TASK TO CARRY OUT
Reproduce exactly the line with "create ts label cfgs m cb = Ok p ->" and the lines after it. Stop at the last line of the data and include nothing else.
== EXTRACTED DATA
(** C37: Whatever is done to a pool, and whatever the router and the other tasks do
    while a switch or a reconnect awaits [run()]: its labels are those it was made
    with, the active one is among them, so the router never fails on a packet, not
    even within such a wait; a switch is refused as unknown exactly for a label
    outside them; and over its whole life at most [MAX_RECONNECTS_PER_CALL]
    requests to reconnect the transcriber that died while active are answered
    with a new connection. *)
Theorem pool_run_budgets run os ts label cfgs m cb p :
  create ts label cfgs m cb = Ok p ->
  let p' := perform_all run os p in
  labels p' = dkeys ts /\ active_label p' ∈ dkeys ts /\
  reconnected run os p = active_reconnect_count p' /\ reconnected run os p <= MAX_RECONNECTS_PER_CALL /\
  reconnected run os p <= reconnect_count p' /\
  (forall k, snd (route k p') = Ok tt) /\
  (forall k early late l, l ∈ dkeys ts -> snd (route k (free_all early p')) = Ok tt /\
     snd (route k (fst (run_transcriber run early late l p'))) = Ok tt) /\
  (forall early late l, snd (switch run early late l p') = Err (UnknownLabel l) <-> l ∉ dkeys ts).
Proof.
  intros Hc p'. pose proof (create_ok _ _ _ _ _ _ Hc) as Hok0.
  assert (ok (dkeys ts) p') as Hok by by apply perform_all_ok.
  assert (reconnected run os p = active_reconnect_count p') as Hn.
  { unfold p'. rewrite (reconnected_counted run os (dkeys ts) p Hok0).
    unfold create in Hc. destruct (dhas label ts); [|done]. injection Hc as <-. simpl. lia. }
  assert (forall k q, frame q = frame p' -> snd (route k q) = Ok tt) as Hroute.
  { intros k q Hq. destruct (route_run _ k _ (ok_frame _ _ _ Hq Hok)) as (t & l & _ & ->). done. }
  rewrite Hn. pose proof Hok as (Hl & Ha & Hb & Hr). split_and!; try done; try lia.
  - intros k. by apply Hroute.
  - intros k early late l Hin. split; [apply Hroute, free_all_frame|].
    destruct (run_transcriber_frame run early late l _ p' Hok Hin) as (q & up & -> & Hq). by apply Hroute.
  - intros early late l. pose proof (switch_outcome run early late l _ p' Hok) as Ho.
    destruct (switch run early late l p') as [p'' [u|e]]; simpl; destruct Ho as (_ & _ & Ho).
    + destruct Ho. by split.
    + destruct e; [destruct Ho as (-> & ? & _); by split|done|destruct Ho; by split].
Qed.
====
WRITTEN SOLUTION
  create ts label cfgs m cb = Ok p ->
  let p' := perform_all run os p in
  labels p' = dkeys ts /\ active_label p' ∈ dkeys ts /\
  reconnected run os p = active_reconnect_count p' /\ reconnected run os p <= MAX_RECONNECTS_PER_CALL /\
  reconnected run os p <= reconnect_count p' /\
  (forall k, snd (route k p') = Ok tt) /\
  (forall k early late l, l ∈ dkeys ts -> snd (route k (free_all early p')) = Ok tt /\
     snd (route k (fst (run_transcriber run early late l p'))) = Ok tt) /\
  (forall early late l, snd (switch run early late l p') = Err (UnknownLabel l) <-> l ∉ dkeys ts).
Proof.
  intros Hc p'. pose proof (create_ok _ _ _ _ _ _ Hc) as Hok0.
  assert (ok (dkeys ts) p') as Hok by by apply perform_all_ok.
  assert (reconnected run os p = active_reconnect_count p') as Hn.
  { unfold p'. rewrite (reconnected_counted run os (dkeys ts) p Hok0).
    unfold create in Hc. destruct (dhas label ts); [|done]. injection Hc as <-. simpl. lia. }
  assert (forall k q, frame q = frame p' -> snd (route k q) = Ok tt) as Hroute.
  { intros k q Hq. destruct (route_run _ k _ (ok_frame _ _ _ Hq Hok)) as (t & l & _ & ->). done. }
  rewrite Hn. pose proof Hok as (Hl & Ha & Hb & Hr). split_and!; try done; try lia.
  - intros k. by apply Hroute.
  - intros k early late l Hin. split; [apply Hroute, free_all_frame|].
    destruct (run_transcriber_frame run early late l _ p' Hok Hin) as (q & up & -> & Hq). by apply Hroute.
  - intros early late l. pose proof (switch_outcome run early late l _ p' Hok) as Ho.
    destruct (switch run early late l p') as [p'' [u|e]]; simpl; destruct Ho as (_ & _ & Ho).
    + destruct Ho. by split.
    + destruct e; [destruct Ho as (-> & ? & _); by split|done|destruct Ho; by split].
Qed.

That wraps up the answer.